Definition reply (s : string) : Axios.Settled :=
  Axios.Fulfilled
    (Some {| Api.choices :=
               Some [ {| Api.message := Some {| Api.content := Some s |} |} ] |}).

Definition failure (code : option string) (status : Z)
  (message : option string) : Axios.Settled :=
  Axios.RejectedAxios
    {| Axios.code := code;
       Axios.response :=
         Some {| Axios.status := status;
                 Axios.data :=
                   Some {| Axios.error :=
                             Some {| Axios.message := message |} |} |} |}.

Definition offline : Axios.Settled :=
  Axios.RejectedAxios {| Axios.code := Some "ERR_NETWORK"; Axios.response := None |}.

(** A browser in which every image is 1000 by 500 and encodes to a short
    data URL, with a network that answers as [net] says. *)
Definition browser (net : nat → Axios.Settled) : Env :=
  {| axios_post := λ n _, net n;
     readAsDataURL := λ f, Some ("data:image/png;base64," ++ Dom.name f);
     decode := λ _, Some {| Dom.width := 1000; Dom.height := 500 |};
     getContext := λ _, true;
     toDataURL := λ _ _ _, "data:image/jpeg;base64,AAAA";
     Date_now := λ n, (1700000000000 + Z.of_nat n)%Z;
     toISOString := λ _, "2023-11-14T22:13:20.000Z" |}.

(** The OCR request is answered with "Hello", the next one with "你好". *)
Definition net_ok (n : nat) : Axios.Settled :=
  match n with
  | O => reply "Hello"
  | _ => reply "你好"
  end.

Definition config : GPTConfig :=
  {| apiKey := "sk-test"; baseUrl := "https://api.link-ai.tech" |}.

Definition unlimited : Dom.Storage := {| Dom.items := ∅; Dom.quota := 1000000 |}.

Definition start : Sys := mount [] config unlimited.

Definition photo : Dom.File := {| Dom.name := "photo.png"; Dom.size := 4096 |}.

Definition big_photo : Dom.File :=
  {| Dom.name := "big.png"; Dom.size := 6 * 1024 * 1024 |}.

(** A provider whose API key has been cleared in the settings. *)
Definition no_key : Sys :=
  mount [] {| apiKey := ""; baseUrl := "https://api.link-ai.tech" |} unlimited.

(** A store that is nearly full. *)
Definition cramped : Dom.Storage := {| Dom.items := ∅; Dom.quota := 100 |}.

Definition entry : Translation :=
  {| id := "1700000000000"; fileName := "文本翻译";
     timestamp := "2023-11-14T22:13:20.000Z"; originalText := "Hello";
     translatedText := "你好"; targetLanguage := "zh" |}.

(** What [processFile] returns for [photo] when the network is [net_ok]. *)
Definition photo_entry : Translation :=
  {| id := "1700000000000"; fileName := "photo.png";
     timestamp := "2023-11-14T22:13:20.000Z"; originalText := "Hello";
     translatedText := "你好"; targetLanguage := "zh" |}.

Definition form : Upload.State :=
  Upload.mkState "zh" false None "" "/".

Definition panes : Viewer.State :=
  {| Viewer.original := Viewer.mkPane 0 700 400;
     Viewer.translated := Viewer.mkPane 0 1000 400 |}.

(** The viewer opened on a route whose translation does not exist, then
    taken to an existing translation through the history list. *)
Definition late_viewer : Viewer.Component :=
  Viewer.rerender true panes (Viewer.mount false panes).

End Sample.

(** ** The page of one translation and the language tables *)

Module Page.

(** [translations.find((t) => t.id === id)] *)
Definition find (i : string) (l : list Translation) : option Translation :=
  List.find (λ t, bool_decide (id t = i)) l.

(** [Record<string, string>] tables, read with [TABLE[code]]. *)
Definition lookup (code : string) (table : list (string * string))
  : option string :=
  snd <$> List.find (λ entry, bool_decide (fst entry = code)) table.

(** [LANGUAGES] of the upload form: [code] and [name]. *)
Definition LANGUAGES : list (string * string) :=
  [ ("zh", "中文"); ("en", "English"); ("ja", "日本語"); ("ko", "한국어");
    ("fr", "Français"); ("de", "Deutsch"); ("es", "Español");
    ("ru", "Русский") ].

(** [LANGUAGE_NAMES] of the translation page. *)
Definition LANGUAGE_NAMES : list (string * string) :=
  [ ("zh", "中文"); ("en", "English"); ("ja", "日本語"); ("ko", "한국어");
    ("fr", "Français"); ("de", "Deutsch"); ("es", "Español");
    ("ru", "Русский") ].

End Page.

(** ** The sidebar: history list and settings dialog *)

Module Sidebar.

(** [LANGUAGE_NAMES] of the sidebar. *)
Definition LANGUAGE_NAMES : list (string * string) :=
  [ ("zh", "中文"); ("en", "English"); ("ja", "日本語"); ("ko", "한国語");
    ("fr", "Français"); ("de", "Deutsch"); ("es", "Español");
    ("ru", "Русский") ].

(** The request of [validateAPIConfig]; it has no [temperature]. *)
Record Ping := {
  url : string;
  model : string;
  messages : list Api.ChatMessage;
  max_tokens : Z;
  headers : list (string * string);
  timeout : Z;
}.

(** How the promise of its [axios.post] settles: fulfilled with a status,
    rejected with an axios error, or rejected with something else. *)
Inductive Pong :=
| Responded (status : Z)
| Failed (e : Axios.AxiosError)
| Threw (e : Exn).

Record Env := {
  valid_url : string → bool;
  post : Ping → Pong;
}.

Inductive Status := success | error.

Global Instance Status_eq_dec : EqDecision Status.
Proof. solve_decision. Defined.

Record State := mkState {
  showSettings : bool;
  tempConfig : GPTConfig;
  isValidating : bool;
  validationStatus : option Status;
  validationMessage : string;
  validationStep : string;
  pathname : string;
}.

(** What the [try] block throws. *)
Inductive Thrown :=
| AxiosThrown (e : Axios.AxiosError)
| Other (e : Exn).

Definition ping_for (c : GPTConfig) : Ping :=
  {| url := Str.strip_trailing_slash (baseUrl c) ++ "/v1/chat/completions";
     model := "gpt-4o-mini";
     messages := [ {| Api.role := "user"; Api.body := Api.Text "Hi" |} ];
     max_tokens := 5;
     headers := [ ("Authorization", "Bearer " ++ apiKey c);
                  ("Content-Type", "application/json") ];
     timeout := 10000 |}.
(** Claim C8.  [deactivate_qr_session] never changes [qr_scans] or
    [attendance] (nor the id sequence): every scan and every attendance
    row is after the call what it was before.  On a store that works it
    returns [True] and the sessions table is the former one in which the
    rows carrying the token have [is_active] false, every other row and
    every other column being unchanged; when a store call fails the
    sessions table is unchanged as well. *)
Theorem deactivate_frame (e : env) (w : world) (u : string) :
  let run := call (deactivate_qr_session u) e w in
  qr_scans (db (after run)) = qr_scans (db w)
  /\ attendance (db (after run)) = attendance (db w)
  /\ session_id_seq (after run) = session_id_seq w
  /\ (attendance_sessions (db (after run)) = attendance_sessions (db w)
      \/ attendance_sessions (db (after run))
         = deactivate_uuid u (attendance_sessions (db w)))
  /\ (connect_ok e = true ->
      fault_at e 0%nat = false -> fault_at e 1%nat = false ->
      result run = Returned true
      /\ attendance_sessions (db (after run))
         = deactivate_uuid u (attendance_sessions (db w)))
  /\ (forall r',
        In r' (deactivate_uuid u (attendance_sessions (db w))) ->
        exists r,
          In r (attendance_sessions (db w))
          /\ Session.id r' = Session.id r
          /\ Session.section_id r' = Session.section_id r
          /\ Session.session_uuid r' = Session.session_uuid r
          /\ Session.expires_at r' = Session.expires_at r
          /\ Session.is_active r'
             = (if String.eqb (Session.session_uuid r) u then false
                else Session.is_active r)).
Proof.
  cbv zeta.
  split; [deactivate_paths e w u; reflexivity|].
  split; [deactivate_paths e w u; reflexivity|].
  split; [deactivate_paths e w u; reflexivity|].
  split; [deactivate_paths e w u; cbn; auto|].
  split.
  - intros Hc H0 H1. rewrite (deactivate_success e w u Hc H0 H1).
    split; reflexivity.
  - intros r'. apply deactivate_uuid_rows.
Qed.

==*==

Problem: Search the records for the word "which" and return every line that holds it.

Result for this exercise:
(** A browser in which every image is 1000 by 500 and encodes to a short
    returns [True] and the sessions table is the former one in which the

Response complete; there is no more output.